Requirement: Give back only the lines in the records below from the one with "Lemma tag_bytes_app_inj t" to the one with "- destruct Hf as (s'", both inclusive, word for word.

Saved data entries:
····················
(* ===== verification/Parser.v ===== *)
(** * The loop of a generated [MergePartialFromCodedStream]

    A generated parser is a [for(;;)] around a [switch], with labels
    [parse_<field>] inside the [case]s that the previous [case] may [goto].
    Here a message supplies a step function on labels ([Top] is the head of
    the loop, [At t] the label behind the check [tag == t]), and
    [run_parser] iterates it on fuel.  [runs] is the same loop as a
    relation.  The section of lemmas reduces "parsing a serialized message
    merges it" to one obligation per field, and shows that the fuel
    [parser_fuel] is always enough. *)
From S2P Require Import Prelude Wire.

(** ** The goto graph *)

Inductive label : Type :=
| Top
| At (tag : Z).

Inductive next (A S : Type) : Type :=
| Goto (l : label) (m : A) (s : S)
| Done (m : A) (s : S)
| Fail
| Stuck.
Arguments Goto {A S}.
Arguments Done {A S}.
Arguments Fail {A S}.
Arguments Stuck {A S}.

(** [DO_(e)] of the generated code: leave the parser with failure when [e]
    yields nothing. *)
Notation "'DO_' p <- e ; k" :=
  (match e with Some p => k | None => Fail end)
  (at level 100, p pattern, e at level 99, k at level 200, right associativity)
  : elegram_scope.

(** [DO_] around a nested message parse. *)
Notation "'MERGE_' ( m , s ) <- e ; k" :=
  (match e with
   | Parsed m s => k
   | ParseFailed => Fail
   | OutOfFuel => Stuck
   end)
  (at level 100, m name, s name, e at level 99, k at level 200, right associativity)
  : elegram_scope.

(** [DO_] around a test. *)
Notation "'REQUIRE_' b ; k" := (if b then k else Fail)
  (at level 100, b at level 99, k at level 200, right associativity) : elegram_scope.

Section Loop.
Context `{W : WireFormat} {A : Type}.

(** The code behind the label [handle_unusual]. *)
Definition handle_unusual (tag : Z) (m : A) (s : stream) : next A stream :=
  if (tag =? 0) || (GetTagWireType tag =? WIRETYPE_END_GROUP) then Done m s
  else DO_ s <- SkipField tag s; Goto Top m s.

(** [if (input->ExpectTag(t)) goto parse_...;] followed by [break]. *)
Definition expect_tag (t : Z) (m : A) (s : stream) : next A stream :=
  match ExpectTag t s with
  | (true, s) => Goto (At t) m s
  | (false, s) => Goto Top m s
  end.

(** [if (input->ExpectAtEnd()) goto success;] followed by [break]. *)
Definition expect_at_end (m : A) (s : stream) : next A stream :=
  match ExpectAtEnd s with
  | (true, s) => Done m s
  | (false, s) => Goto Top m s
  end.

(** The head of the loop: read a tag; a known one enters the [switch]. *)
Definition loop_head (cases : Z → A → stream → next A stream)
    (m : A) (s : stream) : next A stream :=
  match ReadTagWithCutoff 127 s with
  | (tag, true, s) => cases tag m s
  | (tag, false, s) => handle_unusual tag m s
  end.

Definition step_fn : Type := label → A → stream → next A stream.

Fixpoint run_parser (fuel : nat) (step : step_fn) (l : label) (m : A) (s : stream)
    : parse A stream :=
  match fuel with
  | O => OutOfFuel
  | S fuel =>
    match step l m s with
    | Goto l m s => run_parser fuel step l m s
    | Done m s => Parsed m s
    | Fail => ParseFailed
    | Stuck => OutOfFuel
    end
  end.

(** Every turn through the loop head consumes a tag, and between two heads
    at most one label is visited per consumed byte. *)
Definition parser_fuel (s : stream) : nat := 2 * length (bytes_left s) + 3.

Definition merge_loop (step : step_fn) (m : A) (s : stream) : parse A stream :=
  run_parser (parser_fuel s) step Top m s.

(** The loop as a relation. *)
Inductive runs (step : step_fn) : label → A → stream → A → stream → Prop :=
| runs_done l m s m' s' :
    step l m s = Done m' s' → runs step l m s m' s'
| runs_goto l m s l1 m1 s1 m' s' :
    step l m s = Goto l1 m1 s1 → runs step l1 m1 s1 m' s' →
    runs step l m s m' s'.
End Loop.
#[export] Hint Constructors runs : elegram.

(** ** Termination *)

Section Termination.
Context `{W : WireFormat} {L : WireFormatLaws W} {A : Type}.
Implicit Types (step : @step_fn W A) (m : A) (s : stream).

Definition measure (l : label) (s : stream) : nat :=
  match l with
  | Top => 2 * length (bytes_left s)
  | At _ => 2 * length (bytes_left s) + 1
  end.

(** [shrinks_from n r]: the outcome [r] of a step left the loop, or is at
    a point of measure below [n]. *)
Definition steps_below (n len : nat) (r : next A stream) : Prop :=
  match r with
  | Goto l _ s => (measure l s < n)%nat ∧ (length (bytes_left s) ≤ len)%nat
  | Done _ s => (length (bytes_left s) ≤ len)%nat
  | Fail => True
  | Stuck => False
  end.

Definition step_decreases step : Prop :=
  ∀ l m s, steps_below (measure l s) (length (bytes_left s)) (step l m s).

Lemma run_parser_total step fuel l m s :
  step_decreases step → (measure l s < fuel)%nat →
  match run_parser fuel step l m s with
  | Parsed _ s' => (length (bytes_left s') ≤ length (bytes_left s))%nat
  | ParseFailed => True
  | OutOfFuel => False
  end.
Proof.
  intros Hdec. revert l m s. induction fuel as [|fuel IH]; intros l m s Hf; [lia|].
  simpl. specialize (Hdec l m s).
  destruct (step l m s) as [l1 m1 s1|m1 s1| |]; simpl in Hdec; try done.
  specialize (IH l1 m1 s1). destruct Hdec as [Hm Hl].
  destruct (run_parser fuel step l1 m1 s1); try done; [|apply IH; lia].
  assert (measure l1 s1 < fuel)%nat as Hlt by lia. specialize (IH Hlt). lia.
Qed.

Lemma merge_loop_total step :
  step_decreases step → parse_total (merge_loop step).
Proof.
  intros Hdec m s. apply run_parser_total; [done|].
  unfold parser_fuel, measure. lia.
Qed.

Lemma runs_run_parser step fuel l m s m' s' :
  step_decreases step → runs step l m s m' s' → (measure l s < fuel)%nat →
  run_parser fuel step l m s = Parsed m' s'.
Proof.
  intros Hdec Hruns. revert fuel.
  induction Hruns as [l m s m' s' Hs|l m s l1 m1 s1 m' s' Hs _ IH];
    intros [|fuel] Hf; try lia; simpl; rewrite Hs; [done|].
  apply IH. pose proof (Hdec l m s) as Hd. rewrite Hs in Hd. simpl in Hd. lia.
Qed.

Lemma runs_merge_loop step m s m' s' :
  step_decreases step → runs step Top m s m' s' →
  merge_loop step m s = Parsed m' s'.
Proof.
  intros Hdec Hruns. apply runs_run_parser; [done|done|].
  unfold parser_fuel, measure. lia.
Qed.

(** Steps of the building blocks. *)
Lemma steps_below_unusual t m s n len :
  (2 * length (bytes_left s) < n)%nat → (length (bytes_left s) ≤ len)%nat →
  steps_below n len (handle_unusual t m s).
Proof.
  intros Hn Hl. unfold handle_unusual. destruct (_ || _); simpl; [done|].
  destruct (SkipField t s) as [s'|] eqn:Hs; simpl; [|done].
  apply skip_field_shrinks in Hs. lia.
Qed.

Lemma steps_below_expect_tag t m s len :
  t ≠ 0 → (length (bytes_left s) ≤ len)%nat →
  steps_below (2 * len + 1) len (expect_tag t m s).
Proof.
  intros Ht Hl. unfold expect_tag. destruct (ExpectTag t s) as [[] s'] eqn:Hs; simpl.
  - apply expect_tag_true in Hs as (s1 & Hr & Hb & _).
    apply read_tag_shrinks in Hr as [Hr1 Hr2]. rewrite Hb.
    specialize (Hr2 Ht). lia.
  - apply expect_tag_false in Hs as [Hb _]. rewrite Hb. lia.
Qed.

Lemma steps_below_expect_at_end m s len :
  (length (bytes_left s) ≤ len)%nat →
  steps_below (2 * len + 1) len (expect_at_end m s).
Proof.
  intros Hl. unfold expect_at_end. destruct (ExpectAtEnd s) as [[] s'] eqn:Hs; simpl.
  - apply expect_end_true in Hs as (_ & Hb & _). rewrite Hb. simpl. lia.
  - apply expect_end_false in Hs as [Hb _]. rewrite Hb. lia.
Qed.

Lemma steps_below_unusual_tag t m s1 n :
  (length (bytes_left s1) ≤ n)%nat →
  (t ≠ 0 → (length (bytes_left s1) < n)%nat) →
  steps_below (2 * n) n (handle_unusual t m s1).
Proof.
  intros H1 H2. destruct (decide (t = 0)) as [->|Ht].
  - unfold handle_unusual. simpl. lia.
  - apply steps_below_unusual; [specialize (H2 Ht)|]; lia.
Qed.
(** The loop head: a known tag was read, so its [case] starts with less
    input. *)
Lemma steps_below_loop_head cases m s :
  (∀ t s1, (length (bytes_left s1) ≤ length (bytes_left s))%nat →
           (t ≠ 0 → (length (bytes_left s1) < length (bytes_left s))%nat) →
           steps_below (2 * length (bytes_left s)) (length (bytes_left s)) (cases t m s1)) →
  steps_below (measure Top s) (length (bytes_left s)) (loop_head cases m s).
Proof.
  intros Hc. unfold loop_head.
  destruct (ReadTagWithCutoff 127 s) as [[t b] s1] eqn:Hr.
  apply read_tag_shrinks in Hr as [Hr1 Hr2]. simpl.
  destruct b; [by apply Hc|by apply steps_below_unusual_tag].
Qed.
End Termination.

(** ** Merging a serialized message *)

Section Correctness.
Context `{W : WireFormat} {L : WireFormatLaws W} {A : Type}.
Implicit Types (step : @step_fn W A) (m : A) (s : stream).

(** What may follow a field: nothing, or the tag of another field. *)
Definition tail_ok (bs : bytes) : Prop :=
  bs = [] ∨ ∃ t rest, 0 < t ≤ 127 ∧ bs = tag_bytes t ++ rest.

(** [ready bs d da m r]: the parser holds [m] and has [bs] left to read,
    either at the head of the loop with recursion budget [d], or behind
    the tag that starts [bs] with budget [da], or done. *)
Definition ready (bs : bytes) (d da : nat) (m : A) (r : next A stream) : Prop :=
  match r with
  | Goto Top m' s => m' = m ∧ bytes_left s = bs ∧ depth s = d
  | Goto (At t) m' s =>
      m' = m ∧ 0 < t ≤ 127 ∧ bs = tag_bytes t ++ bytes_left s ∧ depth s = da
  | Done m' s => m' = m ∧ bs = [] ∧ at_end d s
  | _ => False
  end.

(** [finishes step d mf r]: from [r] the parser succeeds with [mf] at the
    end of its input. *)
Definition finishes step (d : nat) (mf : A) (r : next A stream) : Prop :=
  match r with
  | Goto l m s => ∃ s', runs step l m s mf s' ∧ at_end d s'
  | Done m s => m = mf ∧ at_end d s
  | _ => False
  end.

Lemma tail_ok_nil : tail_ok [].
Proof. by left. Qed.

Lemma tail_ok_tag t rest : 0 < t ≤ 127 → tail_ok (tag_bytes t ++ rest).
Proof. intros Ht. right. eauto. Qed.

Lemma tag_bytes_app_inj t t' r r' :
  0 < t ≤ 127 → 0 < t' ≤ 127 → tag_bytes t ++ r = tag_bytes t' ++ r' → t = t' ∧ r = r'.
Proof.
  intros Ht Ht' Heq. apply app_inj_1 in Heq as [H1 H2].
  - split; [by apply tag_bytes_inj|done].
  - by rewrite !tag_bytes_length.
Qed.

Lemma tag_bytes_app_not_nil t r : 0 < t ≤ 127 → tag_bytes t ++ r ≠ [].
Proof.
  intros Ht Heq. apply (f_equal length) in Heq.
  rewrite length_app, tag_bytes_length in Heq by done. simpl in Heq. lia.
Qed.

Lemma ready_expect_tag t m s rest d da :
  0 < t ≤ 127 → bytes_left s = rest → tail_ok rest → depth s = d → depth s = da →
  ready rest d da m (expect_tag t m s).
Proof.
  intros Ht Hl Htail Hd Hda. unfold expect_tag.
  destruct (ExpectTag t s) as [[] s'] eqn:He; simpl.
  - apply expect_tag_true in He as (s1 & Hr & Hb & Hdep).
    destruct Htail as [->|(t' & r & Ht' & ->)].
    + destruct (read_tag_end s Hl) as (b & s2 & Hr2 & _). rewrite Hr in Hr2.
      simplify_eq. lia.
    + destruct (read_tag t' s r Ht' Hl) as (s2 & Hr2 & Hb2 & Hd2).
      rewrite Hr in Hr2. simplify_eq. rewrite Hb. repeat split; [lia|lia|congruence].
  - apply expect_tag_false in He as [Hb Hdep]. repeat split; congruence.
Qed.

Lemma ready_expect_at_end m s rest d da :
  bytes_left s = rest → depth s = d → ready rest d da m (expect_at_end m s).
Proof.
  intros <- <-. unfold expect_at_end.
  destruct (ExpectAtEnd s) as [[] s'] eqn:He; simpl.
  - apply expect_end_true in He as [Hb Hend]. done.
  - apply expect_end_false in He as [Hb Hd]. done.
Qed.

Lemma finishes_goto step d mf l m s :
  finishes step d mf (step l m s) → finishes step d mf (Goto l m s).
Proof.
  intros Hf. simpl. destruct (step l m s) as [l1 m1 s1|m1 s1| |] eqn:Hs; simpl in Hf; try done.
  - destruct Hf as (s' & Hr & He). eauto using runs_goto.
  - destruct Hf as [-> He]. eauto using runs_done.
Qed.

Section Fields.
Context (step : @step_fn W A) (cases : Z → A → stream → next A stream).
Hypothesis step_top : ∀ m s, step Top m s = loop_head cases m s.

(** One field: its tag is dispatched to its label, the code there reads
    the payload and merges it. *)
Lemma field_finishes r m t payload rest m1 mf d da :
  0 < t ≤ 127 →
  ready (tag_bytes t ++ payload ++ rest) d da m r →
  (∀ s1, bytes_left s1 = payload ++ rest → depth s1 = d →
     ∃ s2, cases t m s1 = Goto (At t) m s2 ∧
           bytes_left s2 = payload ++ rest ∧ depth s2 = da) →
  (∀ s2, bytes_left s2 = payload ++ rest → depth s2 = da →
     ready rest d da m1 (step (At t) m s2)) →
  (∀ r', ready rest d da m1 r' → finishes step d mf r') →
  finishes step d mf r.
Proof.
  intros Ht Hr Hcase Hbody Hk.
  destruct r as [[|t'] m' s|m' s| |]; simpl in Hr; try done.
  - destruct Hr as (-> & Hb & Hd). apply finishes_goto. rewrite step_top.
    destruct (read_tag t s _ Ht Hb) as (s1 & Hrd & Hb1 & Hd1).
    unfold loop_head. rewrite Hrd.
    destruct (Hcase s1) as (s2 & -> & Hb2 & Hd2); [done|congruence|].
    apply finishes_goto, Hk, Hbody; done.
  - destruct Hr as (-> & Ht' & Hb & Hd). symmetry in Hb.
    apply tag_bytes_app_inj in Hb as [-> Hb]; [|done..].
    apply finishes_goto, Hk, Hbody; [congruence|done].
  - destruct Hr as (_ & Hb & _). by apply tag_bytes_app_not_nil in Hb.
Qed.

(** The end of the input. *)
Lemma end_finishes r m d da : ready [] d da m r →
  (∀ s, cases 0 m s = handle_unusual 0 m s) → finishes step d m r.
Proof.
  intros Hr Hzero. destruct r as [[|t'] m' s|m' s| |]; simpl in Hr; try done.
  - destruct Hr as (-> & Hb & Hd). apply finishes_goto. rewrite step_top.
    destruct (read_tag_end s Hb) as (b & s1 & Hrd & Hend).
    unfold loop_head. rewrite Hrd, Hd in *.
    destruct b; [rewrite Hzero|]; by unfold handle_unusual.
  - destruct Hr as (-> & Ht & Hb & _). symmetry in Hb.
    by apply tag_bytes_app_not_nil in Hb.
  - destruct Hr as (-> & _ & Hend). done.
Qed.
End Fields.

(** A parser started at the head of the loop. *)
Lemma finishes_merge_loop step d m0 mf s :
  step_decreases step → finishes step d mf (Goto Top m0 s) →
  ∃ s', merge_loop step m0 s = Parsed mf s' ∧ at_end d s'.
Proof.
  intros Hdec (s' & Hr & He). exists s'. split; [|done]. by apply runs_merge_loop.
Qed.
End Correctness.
····················
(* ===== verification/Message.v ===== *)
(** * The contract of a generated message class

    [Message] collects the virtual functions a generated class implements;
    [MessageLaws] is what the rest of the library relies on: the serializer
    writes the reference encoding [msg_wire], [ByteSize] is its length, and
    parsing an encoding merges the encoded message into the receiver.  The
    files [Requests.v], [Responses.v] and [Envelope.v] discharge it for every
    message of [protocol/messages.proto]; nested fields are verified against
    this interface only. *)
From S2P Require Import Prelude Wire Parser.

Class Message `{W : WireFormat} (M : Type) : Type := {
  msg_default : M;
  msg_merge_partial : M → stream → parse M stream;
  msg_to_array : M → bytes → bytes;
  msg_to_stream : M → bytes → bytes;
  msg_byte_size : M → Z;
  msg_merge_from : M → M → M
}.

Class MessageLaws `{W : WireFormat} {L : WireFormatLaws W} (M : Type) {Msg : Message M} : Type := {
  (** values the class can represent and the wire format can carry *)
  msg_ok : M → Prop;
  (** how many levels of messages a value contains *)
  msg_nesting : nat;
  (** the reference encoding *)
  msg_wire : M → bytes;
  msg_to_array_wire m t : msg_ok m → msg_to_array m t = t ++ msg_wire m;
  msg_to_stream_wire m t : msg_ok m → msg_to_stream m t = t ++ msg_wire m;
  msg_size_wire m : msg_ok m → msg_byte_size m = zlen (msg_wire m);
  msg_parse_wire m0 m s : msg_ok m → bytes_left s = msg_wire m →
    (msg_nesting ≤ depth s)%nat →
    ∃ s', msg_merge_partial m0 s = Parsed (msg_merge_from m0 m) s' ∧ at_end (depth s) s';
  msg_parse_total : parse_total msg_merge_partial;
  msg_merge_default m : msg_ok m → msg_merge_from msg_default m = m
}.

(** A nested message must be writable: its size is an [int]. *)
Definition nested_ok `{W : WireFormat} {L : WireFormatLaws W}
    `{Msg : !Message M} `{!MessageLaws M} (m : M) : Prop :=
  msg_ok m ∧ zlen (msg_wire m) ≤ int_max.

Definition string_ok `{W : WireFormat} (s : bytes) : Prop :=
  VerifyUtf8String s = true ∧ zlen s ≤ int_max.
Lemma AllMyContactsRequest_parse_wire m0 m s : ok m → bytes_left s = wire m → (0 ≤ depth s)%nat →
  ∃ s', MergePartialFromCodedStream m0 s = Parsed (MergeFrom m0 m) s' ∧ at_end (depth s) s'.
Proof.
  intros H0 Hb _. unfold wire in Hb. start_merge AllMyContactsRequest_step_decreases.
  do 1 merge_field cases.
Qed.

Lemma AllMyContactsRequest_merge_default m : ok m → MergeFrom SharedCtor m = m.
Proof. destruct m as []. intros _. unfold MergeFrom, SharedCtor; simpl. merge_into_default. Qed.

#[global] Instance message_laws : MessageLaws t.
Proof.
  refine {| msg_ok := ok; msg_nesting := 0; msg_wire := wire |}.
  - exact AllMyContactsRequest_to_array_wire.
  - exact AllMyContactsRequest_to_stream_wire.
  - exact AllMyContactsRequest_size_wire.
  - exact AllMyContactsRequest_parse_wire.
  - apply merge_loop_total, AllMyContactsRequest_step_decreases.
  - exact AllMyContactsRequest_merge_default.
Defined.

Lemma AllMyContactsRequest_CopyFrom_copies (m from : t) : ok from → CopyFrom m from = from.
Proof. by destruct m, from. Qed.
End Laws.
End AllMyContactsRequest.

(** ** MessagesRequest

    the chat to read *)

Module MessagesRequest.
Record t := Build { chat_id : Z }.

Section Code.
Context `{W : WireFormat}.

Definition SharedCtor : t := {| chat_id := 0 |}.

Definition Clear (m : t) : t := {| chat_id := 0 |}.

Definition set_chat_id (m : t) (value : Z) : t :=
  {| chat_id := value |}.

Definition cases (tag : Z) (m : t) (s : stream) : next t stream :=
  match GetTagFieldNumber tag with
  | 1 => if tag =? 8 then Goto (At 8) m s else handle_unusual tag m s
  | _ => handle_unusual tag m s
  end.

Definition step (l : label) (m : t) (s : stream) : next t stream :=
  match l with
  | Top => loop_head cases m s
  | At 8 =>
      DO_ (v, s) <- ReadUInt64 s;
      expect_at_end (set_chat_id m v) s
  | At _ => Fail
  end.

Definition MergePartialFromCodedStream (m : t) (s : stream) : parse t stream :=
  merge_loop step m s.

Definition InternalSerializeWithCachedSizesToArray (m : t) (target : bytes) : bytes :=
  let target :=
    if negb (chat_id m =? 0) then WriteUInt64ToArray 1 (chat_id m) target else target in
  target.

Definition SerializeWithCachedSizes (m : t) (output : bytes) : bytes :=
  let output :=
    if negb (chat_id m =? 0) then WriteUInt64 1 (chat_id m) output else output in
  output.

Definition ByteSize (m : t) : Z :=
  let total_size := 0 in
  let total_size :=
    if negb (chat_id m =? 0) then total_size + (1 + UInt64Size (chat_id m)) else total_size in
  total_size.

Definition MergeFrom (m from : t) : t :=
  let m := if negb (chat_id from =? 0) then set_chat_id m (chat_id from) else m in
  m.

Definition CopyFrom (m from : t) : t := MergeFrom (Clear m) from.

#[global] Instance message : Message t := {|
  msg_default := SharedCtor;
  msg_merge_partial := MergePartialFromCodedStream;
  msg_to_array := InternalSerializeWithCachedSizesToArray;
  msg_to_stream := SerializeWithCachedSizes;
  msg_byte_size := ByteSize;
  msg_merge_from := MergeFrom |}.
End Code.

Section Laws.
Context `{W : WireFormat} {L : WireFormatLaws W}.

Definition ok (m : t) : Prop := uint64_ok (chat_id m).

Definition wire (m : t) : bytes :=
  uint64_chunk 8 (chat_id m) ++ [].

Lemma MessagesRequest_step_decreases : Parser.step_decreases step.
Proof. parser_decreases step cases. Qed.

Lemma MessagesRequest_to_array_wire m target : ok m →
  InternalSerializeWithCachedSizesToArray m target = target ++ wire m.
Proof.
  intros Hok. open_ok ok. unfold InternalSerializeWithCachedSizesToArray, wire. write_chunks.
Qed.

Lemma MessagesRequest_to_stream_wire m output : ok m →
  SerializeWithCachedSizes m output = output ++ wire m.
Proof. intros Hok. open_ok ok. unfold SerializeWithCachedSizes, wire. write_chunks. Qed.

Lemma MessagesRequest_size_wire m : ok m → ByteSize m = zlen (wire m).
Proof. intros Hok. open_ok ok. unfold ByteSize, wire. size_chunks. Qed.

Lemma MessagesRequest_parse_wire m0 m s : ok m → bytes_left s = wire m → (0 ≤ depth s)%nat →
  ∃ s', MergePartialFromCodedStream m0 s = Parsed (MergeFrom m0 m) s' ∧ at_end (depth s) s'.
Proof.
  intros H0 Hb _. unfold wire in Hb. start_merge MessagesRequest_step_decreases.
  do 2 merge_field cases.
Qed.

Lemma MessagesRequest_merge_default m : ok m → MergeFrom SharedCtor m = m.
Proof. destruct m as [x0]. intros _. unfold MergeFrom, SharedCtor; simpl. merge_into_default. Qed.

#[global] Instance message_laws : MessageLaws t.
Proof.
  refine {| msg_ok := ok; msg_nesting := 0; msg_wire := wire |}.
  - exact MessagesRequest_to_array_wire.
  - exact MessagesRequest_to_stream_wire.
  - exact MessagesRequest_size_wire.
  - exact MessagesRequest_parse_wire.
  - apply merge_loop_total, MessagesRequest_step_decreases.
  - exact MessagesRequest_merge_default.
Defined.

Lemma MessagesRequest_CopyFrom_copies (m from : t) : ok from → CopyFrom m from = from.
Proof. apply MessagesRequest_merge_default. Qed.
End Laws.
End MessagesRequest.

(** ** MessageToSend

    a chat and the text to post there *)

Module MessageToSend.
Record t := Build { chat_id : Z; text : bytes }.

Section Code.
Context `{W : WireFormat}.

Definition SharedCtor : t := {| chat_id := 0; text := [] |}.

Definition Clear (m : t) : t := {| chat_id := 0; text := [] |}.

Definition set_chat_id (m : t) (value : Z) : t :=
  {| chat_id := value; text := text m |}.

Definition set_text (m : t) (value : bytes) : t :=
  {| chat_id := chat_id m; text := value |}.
····················
Task result:
Lemma tag_bytes_app_inj t t' r r' :
  0 < t ≤ 127 → 0 < t' ≤ 127 → tag_bytes t ++ r = tag_bytes t' ++ r' → t = t' ∧ r = r'.
Proof.
  intros Ht Ht' Heq. apply app_inj_1 in Heq as [H1 H2].
  - split; [by apply tag_bytes_inj|done].
  - by rewrite !tag_bytes_length.
Qed.

Lemma tag_bytes_app_not_nil t r : 0 < t ≤ 127 → tag_bytes t ++ r ≠ [].
Proof.
  intros Ht Heq. apply (f_equal length) in Heq.
  rewrite length_app, tag_bytes_length in Heq by done. simpl in Heq. lia.
Qed.

Lemma ready_expect_tag t m s rest d da :
  0 < t ≤ 127 → bytes_left s = rest → tail_ok rest → depth s = d → depth s = da →
  ready rest d da m (expect_tag t m s).
Proof.
  intros Ht Hl Htail Hd Hda. unfold expect_tag.
  destruct (ExpectTag t s) as [[] s'] eqn:He; simpl.
  - apply expect_tag_true in He as (s1 & Hr & Hb & Hdep).
    destruct Htail as [->|(t' & r & Ht' & ->)].
    + destruct (read_tag_end s Hl) as (b & s2 & Hr2 & _). rewrite Hr in Hr2.
      simplify_eq. lia.
    + destruct (read_tag t' s r Ht' Hl) as (s2 & Hr2 & Hb2 & Hd2).
      rewrite Hr in Hr2. simplify_eq. rewrite Hb. repeat split; [lia|lia|congruence].
  - apply expect_tag_false in He as [Hb Hdep]. repeat split; congruence.
Qed.

Lemma ready_expect_at_end m s rest d da :
  bytes_left s = rest → depth s = d → ready rest d da m (expect_at_end m s).
Proof.
  intros <- <-. unfold expect_at_end.
  destruct (ExpectAtEnd s) as [[] s'] eqn:He; simpl.
  - apply expect_end_true in He as [Hb Hend]. done.
  - apply expect_end_false in He as [Hb Hd]. done.
Qed.

Lemma finishes_goto step d mf l m s :
  finishes step d mf (step l m s) → finishes step d mf (Goto l m s).
Proof.
  intros Hf. simpl. destruct (step l m s) as [l1 m1 s1|m1 s1| |] eqn:Hs; simpl in Hf; try done.
  - destruct Hf as (s' & Hr & He). eauto using runs_goto.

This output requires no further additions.